A partir del 1 de julio, las cuentas de electricidad en Chile experimentarán un aumento promedio estimado entre $1.400 y $1.500 mensuales, afectando a aproximadamente 6 millones de usuarios. El incremento responde a una deuda acumulada de 900 millones de dólares, producto de un congelamiento tarifario que se mantuvo vigente durante cinco años, tras el estallido social de 2019 y la pandemia de COVID-19.
El director ejecutivo de Empresas Eléctricas, Juan Meriches, explicó que la medida del congelamiento tarifario generó una acumulación de deuda que ahora debe ser saldada. Se acumuló esta deuda por el congelamiento tarifario durante cinco años , afirmó Meriches, detallando que el cobro se distribuirá en 48 cuotas por cliente, buscando mitigar el impacto económico en los hogares.
Si bien la mayoría de los usuarios se verán afectados por el aumento, se estima que alrededor de 1,4 millones podrían resultar beneficiados, aunque no se especifican los criterios para determinar esta situación. El impacto del aumento variará según el consumo individual y la zona geográfica de cada usuario.
El incremento tarifario, originalmente programado para abril, fue postergado por tres meses a solicitud de las empresas distribuidoras, quienes argumentaron la necesidad de atenuar el impacto en un contexto de alza de combustibles. Esta decisión busca evitar una carga financiera adicional para los consumidores en un período de inflación y dificultades económicas.
El gobierno, por su parte, está evaluando mecanismos para abordar la deuda de forma estructural, considerando opciones como la securitización. Esta estrategia implicaría la emisión de títulos respaldados por los flujos futuros de ingresos de las empresas eléctricas, permitiendo así refinanciar la deuda y extender los plazos de pago.
Además del impacto económico, Meriches advirtió sobre los riesgos que enfrenta el sistema eléctrico nacional debido al envejecimiento de la infraestructura. La falta de inversión en mantenimiento y modernización de la red eléctrica podría generar interrupciones en el suministro, especialmente durante períodos de alta demanda o condiciones climáticas adversas.
La situación plantea un desafío para el gobierno y las empresas eléctricas, quienes deberán equilibrar la necesidad de recuperar la deuda acumulada con la protección de los consumidores y la garantía de un suministro eléctrico confiable. La implementación de medidas de eficiencia energética y el fomento de las energías renovables podrían contribuir a reducir la dependencia de los combustibles fósiles y a disminuir la presión sobre las tarifas eléctricas a largo plazo.

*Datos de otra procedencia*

(* ===== verification/TBFind.v ===== *)
(** * Finding the block to execute

    [tb_find_slow] looks a block up in the hash chain of its physical address,
    translates one when there is none, and moves it to the head of the chain;
    [tb_find_fast] first asks the cache of virtual addresses. *)

From S2P Require Import Prelude CFile CString HostMem RamList Radix PhysPages RRTypes PandaCallbacks.
From S2P Require Import RRState RRReplay TBCache TBLists TBInv TBRemove TBInsert TBGen TBBitmap TBShape.
From stdpp Require Import functions list.
Local Open Scope Z_scope.

(** What the CPU's state names is a guest address. *)
Class FetchLaws (Regs : Type) `{!Translator Regs} `{TargetLong} := {
  fetch_pc : ∀ r, in_width target_long_bits (cpu_get_tb_cpu_state r).1.1;
  (** going back inside a block does not change what is mapped *)
  fetch_restore : ∀ r t pc a, get_page_addr_code (restore_state r t pc) a = get_page_addr_code r a;
}.

Section Find.
Context `{PhysSpace} `{TargetLong} {Regs : Type} `{!Translator Regs} `{!TranslatorLaws Regs} `{!SpaceOk L1_MAP_ADDR_SPACE_BITS}.
Context `{!TargetLongOk} `{!FetchLaws Regs}.
Implicit Types (s : tb_state Regs) (p q : slot) (i j n tb : nat) (v : view) (t : TranslationBlock) (r : Regs).

(** ** What does not matter to the cache *)

(** States with the same cache. *)
Record same_cache s s' : Prop := {
  sc_tbs : tbs s' = tbs s ∧ nb_tbs s' = nb_tbs s;
  sc_sizes : code_gen_max_blocks s' = code_gen_max_blocks s ∧ code_gen_buffer s' = code_gen_buffer s ∧
    code_gen_buffer_size s' = code_gen_buffer_size s ∧ code_gen_buffer_max_size s' = code_gen_buffer_max_size s;
  sc_ptr : code_gen_ptr s' = code_gen_ptr s;
  sc_lists : tb_phys_hash s' = tb_phys_hash s ∧ l1_map s' = l1_map s;
  sc_code : tc_code s' = tc_code s;
  sc_cache : tb_jmp_cache (tb_cpu s') = tb_jmp_cache (tb_cpu s);
  sc_ram : tb_ram s' = tb_ram s;
}.

#[global] Instance same_cache_equiv : Equivalence same_cache.
Proof.
  split.
  - by split.
  - intros a b [[] (? & ? & ? & ?) ? [] ? ? ?]. by split.
  - intros a b c [[] (? & ? & ? & ?) ? [] ? ? ?] [[] (? & ? & ? & ?) ? [] ? ? ?]. split; try split_and!; congruence.
Qed.

#[global] Instance cache_inv_proper : Proper (same_cache ==> eq ==> iff) cache_inv.
Proof.
  intros a b E v ? <-. assert (Hgo : ∀ x y, same_cache x y → cache_inv x v → cache_inv y v).
  { clear. intros x y [[] (? & ? & ? & ?) ? [] ? Ec ?] [A [B1 B2 B3 B4 B5 B6 B7 B8 B9] [C1 C2 C3 C4 C5 C6] D E F [G1 G2 G3 G4] R J].
    destruct x, y. simpl in *. subst. split; [done|by split|split; try done|done|done|done|by split|done|done].
    intros h i Hi. apply C6. simpl. by rewrite <-Ec. }
  split; apply Hgo; [done|by symmetry].
Qed.
#[global] Instance buffer_ok_proper : Proper (same_cache ==> iff) buffer_ok.
Proof.
  intros a b E. assert (Hgo : ∀ x y : tb_state Regs, same_cache x y → buffer_ok x → buffer_ok y).
  { clear. intros x y [[] (? & ? & ? & ?) ? [] ? ? ?] [A B C D F]. split; congruence. }
  split; apply Hgo; [done|by symmetry].
Qed.
Lemma same_data s s' : same_cache s s' → ∀ i, data s' i = data s i.
Proof. intros [[E _] _ _ _ _ _ _] i. unfold data. by rewrite E. Qed.
Lemma same_rd s s' : same_cache s s' → ∀ q, rd s' q = rd s q.
Proof. intros [[E _] _ _ [Eh Ep] _ _ _] q. unfold rd. by rewrite E, Eh, Ep. Qed.

(** ** Callbacks of plugins *)

Definition callbacks_ok s : Prop := ∃ xss, cb_rep (rr_cbs (tb_rr s)) xss.

Lemma run_tb_callbacks_ok s (k : panda_cb_type) ev : callbacks_ok s → ∃ e, run_tb_callbacks k ev s = Ok () (set_tb_trace (tb_trace s ++ [e]) s).
Proof.
  intros [xss Hr]. destruct (rep_idx _ _ k Hr) as [xs Hx]. pose proof (run_callbacks_rep _ _ _ _ Hr Hx) as E.
  unfold run_tb_callbacks. exists (ev (called xs)). erewrite bind_Ok by (unfold in_tb_rr; by rewrite (on_cbs_ok _ _ _ _ E)).
  unfold tb_emit, modify. destruct s as [????? ????? ????? rr ?]. by destruct rr.
Qed.

(** ** The search *)

(** A block translated for this address, code segment and state. *)
Definition block_for (pc cs_base flags : Z) t : Prop := tb_pc t = pc ∧ tb_cs_base t = cs_base ∧ tb_flags t = flags.
(** Its pages are those its addresses are mapped to. *)
Definition next_page (pc : Z) : Z := wrap target_long_bits (Z.land pc TARGET_PAGE_MASK + TARGET_PAGE_SIZE).
Definition maps r t : Prop :=
  (∃ ph, get_page_addr_code r (tb_pc t) = Some ph ∧ Z.land ph TARGET_PAGE_MASK = (page_addr t).1) ∧
  ((page_addr t).2 = NO_PAGE ∨ get_page_addr_code r (next_page (tb_pc t)) = Some (page_addr t).2).
(** The candidate of the search. *)
Definition candidate (pc cs_base flags page1 : Z) t : Prop := block_for pc cs_base flags t ∧ (page_addr t).1 = page1.
Definition hit r (pc cs_base flags page1 : Z) t : Prop := candidate pc cs_base flags page1 t ∧
  ((page_addr t).2 = NO_PAGE ∨ get_page_addr_code r (next_page pc) = Some (page_addr t).2).

Definition hits s r (pc cs_base flags page1 : Z) i : Prop := ∃ t, data s i = Some t ∧ hit r pc cs_base flags page1 t.

(** The result of the search of a chain [l]. *)
Definition search_result s p (l : list nat) (pc cs_base flags page1 : Z) (f : found) : Prop :=
  let r := cpu_regs (tb_cpu s) in
  match f with
  | Found tb q => ∃ l1 l2, l = l1 ++ tb :: l2 ∧ q = last_slot nx_hash p (untagged <$> l1) ∧ hits s r pc cs_base flags page1 tb ∧
                    Forall (λ i, ¬ hits s r pc cs_base flags page1 i) l1
  | NotFound q => q = last_slot nx_hash p (untagged <$> l) ∧ Forall (λ i, ¬ hits s r pc cs_base flags page1 i) l
  | Fault => get_page_addr_code r (next_page pc) = None
  end.

Lemma tb_search_ok s fuel p l pc cs_base flags page1 : chain nx_hash (rd s) p (untagged <$> l) None →
  (∀ i, i ∈ l → is_Some (data s i)) → (length l < fuel)%nat →
  ∃ f, tb_search fuel p pc cs_base flags page1 s = Ok f s ∧ search_result s p l pc cs_base flags page1 f.
Proof.
  revert fuel p. induction l as [|i l IH]; intros fuel p Hc Hd Hf; (destruct fuel as [|fuel]; [simpl in Hf; lia|]); cbn [tb_search].
  - mrun (ld_ok _ _ _ Hc). eexists. split; [done|]. done.
  - destruct Hc as [Hp Hc]. mrun (ld_ok _ _ _ Hp). destruct (Hd i ltac:(left)) as [t' Ht']. pose proof Ht' as Ht. unfold data in Ht.
    apply fmap_Some in Ht as (t & Ht & ->). rewrite (bind_Ok _ _ _ _ _ (tb_at_ok _ _ _ Ht)), bind_gets.
    destruct (IH fuel (SHashNext i) Hc) as (f & Ef & Hr); [intros; apply Hd; by right|simpl in Hf; lia|].
    assert (Hskip : ¬ hits s (cpu_regs (tb_cpu s)) pc cs_base flags page1 i → search_result s p (i :: l) pc cs_base flags page1 f).
    { intros Hn. destruct f as [tb q|q|]; simpl in *; [|naive_solver..].
      destruct Hr as (l1 & l2 & -> & -> & ? & ?). exists (i :: l1), l2. split_and!; try done. by constructor. }
    case_decide as Hm.
    + destruct Hm as (M1 & M2 & M3 & M4). assert (Hcand : candidate pc cs_base flags page1 (tb_data t)) by done.
      case_decide as Hn.
      { eexists. split; [done|]. exists [], l. split_and!; try done. exists (tb_data t). split; [done|]. split; [done|]. by left. }
      fold (next_page pc). destruct (get_page_addr_code _ (next_page pc)) as [p2|] eqn:Ep.
      2: { eexists. split; [done|]. done. }
      case_decide as H2'.
      * eexists. split; [done|]. exists [], l. split_and!; try done. exists (tb_data t). split; [done|]. split; [done|]. right. by rewrite Ep, <-H2'.
      * exists f. split; [done|]. apply Hskip. intros (u & Hu & _ & [Hu2|Hu2]); rewrite Ht' in Hu; injection Hu as <-; [done|].
        rewrite Ep in Hu2. injection Hu2 as ->. done.
    + exists f. split; [done|]. apply Hskip. intros (u & Hu & [(U1 & U2 & U3) U4] & _). rewrite Ht' in Hu. injection Hu as <-. by apply Hm.
Qed.
(** ** The head of the chain *)

Definition with_hash (hs : Z → list nat) v : view := mkView (v_live v) hs (v_page v) (v_jumps v).

Lemma rehash_inv s s' v hs : cache_inv s v → keeps s s' → tc_code s' = tc_code s → aux s' = aux s →
  (∀ q, ¬ hash_slot q → slot_ok q → rd s' q = rd s q) → hash_family s' hs → (∀ h i, i ∈ hs h ↔ i ∈ v_hash v h) →
  cache_inv s' (with_hash hs v).
Proof.
  intros [Hok HLa HLi HH HP HJ HC HR HG] K C U R F E. assert (Ec : tb_cpu s' = tb_cpu s) by (by injection U).
  assert (HLi' : listed s' v) by (eapply listed_keeps; [done|by rewrite Ec|done]). split; simpl.
  - by apply K.
  - by eapply layout_keeps.
  - destruct HLi' as [A B C' D E' F']. split; try done. simpl. intros h i. by rewrite E.
  - done.
  - eapply page_frame; [..|exact HP]; [intros q Hq Ho; apply R; [destruct q; simpl in *; tauto|done]|apply K].
  - eapply jump_frame; [|exact HJ]. intros q Hq. apply R; destruct q; simpl in *; tauto.
  - pose proof (chained_keeps s s' v K C) as Hch. apply Hch in HC as [A B C' D]; [by split|]. intros q Hq. apply R; destruct q; simpl in *; tauto.
  - by rewrite (keeps_ram _ _ K).
  - by eapply (guarded_keeps s s' v).
Qed.

Definition front (h : Z) tb v : view := with_hash (<[h := tb :: filter (λ i, i ≠ tb) (v_hash v h)]> (v_hash v)) v.

Lemma tb_to_front s v h l1 tb l2 : cache_inv s v → v_hash v h = l1 ++ tb :: l2 →
  let p := last_slot nx_hash (SHash h) (untagged <$> l1) in
  (∃ w, rd s p = Some (Some w)) ∧
  ∃ s', (nx ← ld (SHashNext tb); st p nx;; hd ← ld (SHash h); st (SHashNext tb) hd;; st (SHash h) (Some (tb, O))) s = Ok () s' ∧
    cache_inv s' (front h tb v) ∧ keeps s s' ∧ aux s' = aux s.
Proof.
  intros HI El p. pose proof HI as [Hok HLa HLi HH HP HJ HC HR HG].
  pose proof (fam_chain _ _ _ _ _ _ _ HH h I) as Hc. cbn beta in Hc. rewrite El, fmap_app, fmap_cons in Hc.
  pose proof Hc as Hc0. apply chain_app in Hc as [Hc1 Hc2]. apply chain_last in Hc1. fold p in Hc1.
  pose proof (chain_first _ _ _ _ _ Hc2) as Hnx.
  change (nx_hash (untagged tb)) with (SHashNext tb) in Hnx. set (nx := first_ptr (untagged <$> l2) None) in Hnx.
  assert (Hn : NoDup (v_hash v h)) by (pose proof (fam_nodup _ _ _ _ _ _ _ HH h I) as Hn; by apply NoDup_fmap_1 in Hn).
  assert (Hp : hash_slot p).
  { pose proof (last_slot_elem nx_hash (SHash h) (untagged <$> l1)) as Hp. fold p in Hp.
    apply elem_of_cons in Hp as [->|Hp]; [done|]. by apply list_elem_of_fmap in Hp as (x & -> & _). }
  assert (Hpo : slot_ok p) by (by destruct p).
  split; [by eexists|]. pose proof (wr_keeps s p nx Hok) as K1. set (s1 := wr p nx s) in *.
  set (hs1 := <[h := l1 ++ l2]> (v_hash v)).
  assert (F1 : hash_family s1 hs1).
  { eapply (fam_ext _ _ _ _ (λ _, True) _ (<[h := (untagged <$> l1) ++ (untagged <$> l2)]> (λ k, untagged <$> v_hash v k))); [done| |].
    - intros k _. unfold hs1. destruct (decide (h = k)) as [<-|Ne]; [by rewrite !fn_lookup_insert, fmap_app|by rewrite !fn_lookup_insert_ne].
    - eapply fam_remove; [intros; congruence| |done|exact HH|done|by rewrite El, fmap_app, fmap_cons|exact Hnx|].
      + intros [x1 x2] [y1 y2] Hx Hy [= ->]. unfold elt_hash in *. simpl in *. congruence.
      + intros q Hq. apply rd_wr_sym; [done..|by destruct Hq as [(? & _ & ->)|(? & _ & ->)]|]. change (is_Some (rd s p)). by rewrite Hc1. }
  assert (Hnot : ∀ k, tb ∉ hs1 k).
  { intros k. unfold hs1. destruct (decide (h = k)) as [<-|Ne].
    - rewrite fn_lookup_insert. rewrite El in Hn. apply NoDup_app in Hn as (_ & Hd & Hn). apply NoDup_cons in Hn as [Hx _].
      rewrite elem_of_app. intros [Hx1|Hx2]; [|done]. apply (Hd tb Hx1). left.
    - rewrite fn_lookup_insert_ne by done. intros Hk. apply Ne.
      apply (fam_apart _ _ _ _ _ _ _ HH h k (untagged tb)); [done..|by rewrite untagged_elem, El; set_solver|by rewrite untagged_elem]. }
  assert (Htb : is_Some (tbs s1 !! tb)).
  { apply lookup_lt_is_Some_2. rewrite (keeps_length _ _ K1). unfold rd in Hnx. apply fmap_Some in Hnx as (t & Ht & _). by apply lookup_lt_Some in Ht. }
  destruct (push_hash_ok s1 hs1 h tb ltac:(by apply K1) F1 Htb Hnot) as (w & Hw & E2 & K2 & C2 & U2 & F2 & R2 & _).
  set (s2 := wr (SHash h) _ _) in *. exists s2.
  assert (U1 : aux s1 = aux s ∧ tc_code s1 = tc_code s) by (unfold s1; clear -Hp; destruct p; by try tauto).
  split_and!.
  - mrun (ld_ok _ _ _ Hnx). rewrite (bind_Ok _ _ _ _ _ (st_ok s p nx ltac:(by rewrite Hc1))). fold s1. mrun (ld_ok _ _ _ Hw). exact E2.
  - eapply rehash_inv; [exact HI|by etrans|by destruct U1; congruence|by destruct U1; congruence| |..].
    + intros q Hq Ho. rewrite R2 by done. apply rd_wr_ne; [done..|by rewrite Hc1|]. by intros ->.
    + eapply fam_ext; [..|exact F2]; [done|]. intros k _. unfold hs1. f_equal. destruct (decide (h = k)) as [<-|Ne].
      * rewrite !fn_lookup_insert. f_equal. rewrite El in *. by rewrite hash_filter.
      * by rewrite !fn_lookup_insert_ne.
    + intros k i. destruct (decide (h = k)) as [<-|Ne]; [|by rewrite fn_lookup_insert_ne].
      rewrite fn_lookup_insert, elem_of_cons, list_elem_of_filter. destruct (decide (i = tb)) as [->|]; [|naive_solver].
      rewrite El. set_solver.
  - by etrans.
  - destruct U1. congruence.
Qed.
(** ** Addresses *)

(** A block that does not end in its first page ends in the next one. *)
Lemma second_page_next pc r size a : in_width target_long_bits pc → 1 ≤ size ≤ TARGET_PAGE_SIZE →
  second_page pc r size = Some a → a = NO_PAGE ∨ get_page_addr_code r (next_page pc) = Some a.
Proof.
  intros Hpc Hs. unfold second_page. case_decide as Hd; [intros [= <-]; by left|]. intros Ha. right. rewrite <-Ha. f_equal. clear Ha.
  change TARGET_PAGE_SIZE with 4096 in Hs. pose proof (Z.div_mod pc 4096 ltac:(lia)) as Ep. pose proof (Z.mod_pos_bound pc 4096 ltac:(lia)) as Hm.
  set (q := pc / 4096) in *. set (o := pc mod 4096) in *. unfold next_page. rewrite Ep, page_of in Hd |- * by lia.
  change TARGET_PAGE_SIZE with 4096. replace (4096 * q + 4096) with (4096 * (q + 1) + 0) by lia. rewrite wrap_page by lia.
  assert (Hq : 0 ≤ q < 2 ^ (target_long_bits - 12)).
  { pose proof target_long_ok. unfold in_width in Hpc. split; [lia|]. replace (2 ^ target_long_bits) with (4096 * 2 ^ (target_long_bits - 12)) in Hpc; [lia|].
    change 4096 with (2 ^ 12). rewrite <-Z.pow_add_r by lia. f_equal. lia. }
  destruct (decide (o + size - 1 < 4096)) as [Hlt|Hge].
  - destruct Hd. replace (4096 * q + o + size - 1) with (4096 * q + (o + size - 1)) by lia. rewrite wrap_page, page_of by lia.
    rewrite Z.mod_small by lia. done.
  - replace (4096 * q + o + size - 1) with (4096 * (q + 1) + (o + size - 1 - 4096)) by lia. rewrite wrap_page, page_of by lia. lia.
Qed.
(* ===== verification/TBChain.v ===== *)
(** * Chaining and unchaining

    [tb_add_jump] makes a jump of one block lead straight to another;
    [tb_reset_jump_recursive] undoes this for a block and for all blocks the
    execution could reach from it, which is how an interrupt stops the CPU. *)

From S2P Require Import Prelude CFile CString HostMem RamList Radix PhysPages RRTypes PandaCallbacks.
From S2P Require Import RRState RRReplay TBCache TBLists TBInv TBRemove TBInsert TBGen.
From stdpp Require Import functions list.
Local Open Scope Z_scope.

Section Chain.
Context `{PhysSpace} `{TargetLong} {Regs : Type} `{!Translator Regs} `{!SpaceOk L1_MAP_ADDR_SPACE_BITS}.
Implicit Types (s : tb_state Regs) (p q : slot) (i j n tb : nat) (v : view) (t : TranslationBlock) (x y : nat * nat).

Definition with_jumps (js : nat → list (nat * nat)) v : view := mkView (v_live v) (v_hash v) (v_page v) js.

(** The cache when only jumps change. *)
Lemma rejump_inv s s' v js : cache_inv s v → keeps s s' → aux s' = aux s → (∀ q, ¬ jump_slot q → rd s' q = rd s q) →
  jump_family s' (v_live v) js → chained s' (with_jumps js v) → cache_inv s' (with_jumps js v).
Proof.
  intros [Hok HLa HLi HH HP HJ HC HR HG] K U R F C. assert (Ec : tb_cpu s' = tb_cpu s) by (by injection U).
  split; simpl; try done.
  - by apply K.
  - by eapply layout_keeps.
  - assert (HLi' : listed s' v) by (eapply listed_keeps; [done|by rewrite Ec|done]). by destruct HLi'.
  - eapply hash_frame; [|exact HH]. intros q Hq. apply R. destruct q; simpl in *; tauto.
  - eapply page_frame; [..|exact HP]; [intros q Hq _; apply R; destruct q; simpl in *; tauto|apply K].
  - by rewrite (keeps_ram _ _ K).
  - by eapply (guarded_keeps s s' v).
Qed.

(** The jump [x] leads to [j]. *)
Definition jumps_to v x j : Prop := j ∈ v_live v ∧ x ∈ v_jumps v j.
Definition no_jump v x : Prop := ∀ j, j ∈ v_live v → x ∉ v_jumps v j.

Lemma jumps_to_unique s v x i j : cache_inv s v → jumps_to v x i → jumps_to v x j → i = j.
Proof. intros HI [Hi Hx] [Hj Hy]. by apply (fam_apart _ _ _ _ _ _ _ (ci_jumps _ _ HI) i j x). Qed.

Lemma live_block s v i : cache_inv s v → i ∈ v_live v → ∃ t, tbs s !! i = Some t ∧ data s i = Some (tb_data t).
Proof.
  intros HI Hi. pose proof (ci_layout _ _ HI) as HL. pose proof (lay_live _ _ HL i Hi). pose proof (lay_nb _ _ HL). pose proof (lay_len _ _ HL).
  destruct (lookup_lt_is_Some_2 (tbs s) i ltac:(lia)) as [t Ht]. exists t. split; [done|]. unfold data. by rewrite Ht.
Qed.

(** What a patch of a jump leaves alone. *)
Lemma put_jump_other s v i t n a : cache_inv s v → i ∈ v_live v → data s i = Some (tb_data t) → has_jump t n →
  ∀ j u m, j ∈ v_live v → data s j = Some u → has_jump u m → (j, m) ≠ (i, n) →
  tc_code (put_jump t n a s) !! jump_site u m = tc_code s !! jump_site u m.
Proof.
  intros HI Hi Ht Hn j u m Hj Hu Hm Hne. unfold put_jump. simpl. rewrite lookup_insert_ne; [done|]. intros E. apply Hne.
  symmetry. by eapply (sites_inj s _ i j (tb_data t) u n m (ci_layout _ _ HI)).
Qed.

(** ** Chaining *)

Definition add_jump x j v : view := with_jumps (<[j := x :: v_jumps v j]> (v_jumps v)) v.
Lemma second_jump : has_jump first_block 1.
Proof. exists 50. split; [reflexivity|lia]. Qed.
Lemma chained_good : ∃ v, good chained_two v ∧ 0%nat ∈ v_live v.
Proof.
  destruct two_good as [v HG]. destruct (two_live v HG) as [L0 L1], two_data as [D0 D1].
  destruct (chain_good two v 0 1 1 first_block HG L0 L1 D0 second_jump ltac:(lia)) as (s' & v' & E & G & _).
  assert (Es : chained_two = s') by (unfold chained_two, run; by rewrite E). rewrite <-Es in G. exists v'. split; [exact G|].
  apply (head_live chained_two v' 64); [apply (gd_inv _ _ G)|vm_compute; reflexivity].
Qed.
Definition running : tb_state regs := executing 0 chained_two.

Lemma interrupt_unchains_witness : ∃ s' v v', tcg_handle_interrupt 2 running = Ok () s' ∧ good s' v' ∧ ∀ i, reaches v 0 i → ¬ jumps_from v' i.
Proof.
  destruct chained_good as (v & HG & L0).
  destruct (interrupt_unchains running v 2 (executing_good 0 _ _ HG)) as (s' & v' & E & G & _ & _ & Hr).
  { intros tb Htb. injection Htb as <-. exact L0. }
  exists s', v, v'. exact (conj E (conj G (λ i, Hr 0%nat i eq_refl))).
Defined.

Lemma one_bounds : code_gen_buffer one = 1048576 ∧ code_gen_ptr one = 1048640 ∧ nb_tbs one = 1.
Proof. vm_compute. repeat split. Qed.
Lemma find_pc_block_witness : tb_find_pc 1048581 one = Ok (Some 0%nat) one.
Proof.
  destruct one_good as [v HG]. destruct one_bounds as (Eb & Ep & En).
  apply (find_pc_block one v 1048581 0 (gd_inv _ _ HG)).
  - rewrite Eb, Ep. lia.
  - rewrite En. lia.
  - unfold tc_at. change (Z.to_nat 0) with 0%nat. rewrite one_data. simpl. lia.
  - rewrite En. lia.
Defined.

Lemma small_remapped : remapped (256, false) (256, true) 4096.
Proof.
  intros a. rewrite !page_mask. intros Ha. simpl. unfold fetch. case_bool_decide; [|done]. simpl. f_equal. apply Z.mod_small.
  change (4096 - 4096 mod 4096) with 4096 in Ha. destruct (decide (a < 4096)); [lia|]. destruct Ha.
  pose proof (Z.div_mod a 4096 ltac:(lia)). assert (a / 4096 = 1) as Hq by (symmetry; apply (Z.div_unique a 4096 1 (a - 4096)); lia). lia.
Qed.
Lemma remapped_in_ram s r : ram_blocks (tb_ram s) = [ram_block] → code_in_ram (set_tb_cpu (set_cpu_regs r (tb_cpu s)) s).
Proof. intros E. by apply small_code_in_ram. Qed.
Lemma one_regs : cpu_regs (tb_cpu one) = (256, false).
Proof. vm_compute. reflexivity. Qed.

Lemma remap_coherent_witness : ∃ v s', tlb_flush_jmp_cache 4096 (set_tb_cpu (set_cpu_regs (256, true) (tb_cpu one)) one) = Ok () s' ∧ good s' v.
Proof.
  destruct one_good as [v HG].
  destruct (remap_coherent one v (256, true) 4096 HG) as (s' & E & G & _).
  - unfold in_width, target_long_bits, long32. lia.
  - rewrite one_regs. exact small_remapped.
  - exact (remapped_in_ram one _ one_ram).
  - exists v, s'. exact (conj E G).
Defined.

Lemma chained_jump_witness : ∃ s' v', tb_add_jump 0 1 1 two = Ok () s' ∧ good s' v'.
Proof.
  destruct two_good as [v HG]. destruct (two_live v HG) as [L0 L1], two_data as [D0 D1].
  destruct (chained_jump two v 0 1 1 first_block second_block HG L0 L1 D0 D1 second_jump ltac:(lia)) as (s' & v' & E & G & _).
  exists s', v'. exact (conj E G).
Defined.

Lemma set_bits_exact_witness : ∃ tab', set_bits [1; 0; 0; 0] 3 16 = Some tab' ∧ bit_at tab' 18 = true ∧ bit_at tab' 19 = false.
Proof.
  destruct (set_bits_exact [1; 0; 0; 0] 3 16) as (tab' & E & _ & _ & Hb); [repeat constructor; lia|lia|lia|simpl; lia|].
  exists tab'. split; [exact E|]. rewrite !Hb by lia. split; reflexivity.
Defined.

(** ** A block on one physical page twice *)

(** The two virtual pages of the block at 4088 are the same physical page. *)
Definition twice : tb_state regs := run tb_find_fast (boot (4088, true)).
Definition segfaults {A} (m : TBM regs A) (s : tb_state regs) : bool := match m s with Err Segv _ => true | _ => false end.
(* ===== verification/TLBQuiet.v ===== *)
(** * The code cache and the TLB

    What the operations of the code cache do to guest RAM: they leave the blocks
    alone, and tell the TLB about every page that stops being dirty. *)

From S2P Require Import Prelude CFile CString HostMem RamList Radix PhysPages RRTypes PandaCallbacks.
From S2P Require Import RRState RRReplay TBCache TBSteps TBLoop.
From stdpp Require Import list relations.
Local Open Scope Z_scope.

(** ** Pages of RAM in the host *)

(** The host address [h] is that of a byte of page [k] of RAM. *)
Definition host_page (r : ram_state) (h k : Z) : Prop :=
  ∃ b, b ∈ ram_blocks r ∧ in_range (blk_host b) (blk_length b) h ∧ k = Z.shiftr (blk_offset b + (h - blk_host b)) TARGET_PAGE_BITS.

(** RAM is well formed; page numbers fit 51 bits. *)
Definition ram_wf (r : ram_state) : Prop := ram_ok r ∧ Z.of_nat (length (phys_dirty r)) ≤ 2 ^ 51.
Definition dirty_page (r : ram_state) (k : Z) : Prop := 0 ≤ k ∧ phys_dirty r !! Z.to_nat k = Some 255.

(** The TLB is told that the page is clean. *)
Definition told (r : ram_state) (evs : list tb_event) (k : Z) : Prop :=
  ∃ start length, EvTlbResetDirty start length ∈ evs ∧ ∀ h, host_page r h k → wrap 64 (h - start) < length.

Section Quiet.
Context `{PhysSpace} `{TargetLong} {Regs : Type} `{!Translator Regs}.
Implicit Types (s : tb_state Regs).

El congelamiento tarifario, si bien fue una medida socialmente necesaria en un momento de crisis, ha generado una distorsión en el mercado eléctrico y ha dificultado la inversión en infraestructura. La falta de recursos ha impedido a las empresas eléctricas realizar las mejoras necesarias para garantizar la calidad y seguridad del suministro.
La distribución del cobro en 48 cuotas busca aliviar la carga financiera para los usuarios, pero también implica un costo adicional para las empresas eléctricas, quienes deberán asumir los gastos financieros asociados al financiamiento de la deuda. La securitización podría ser una solución para reducir estos costos y mejorar la viabilidad financiera del sistema eléctrico.
El gobierno deberá considerar la posibilidad de implementar programas de apoyo para los hogares más vulnerables, a fin de mitigar el impacto del aumento tarifario. Estos programas podrían incluir subsidios directos, tarifas sociales o planes de eficiencia energética.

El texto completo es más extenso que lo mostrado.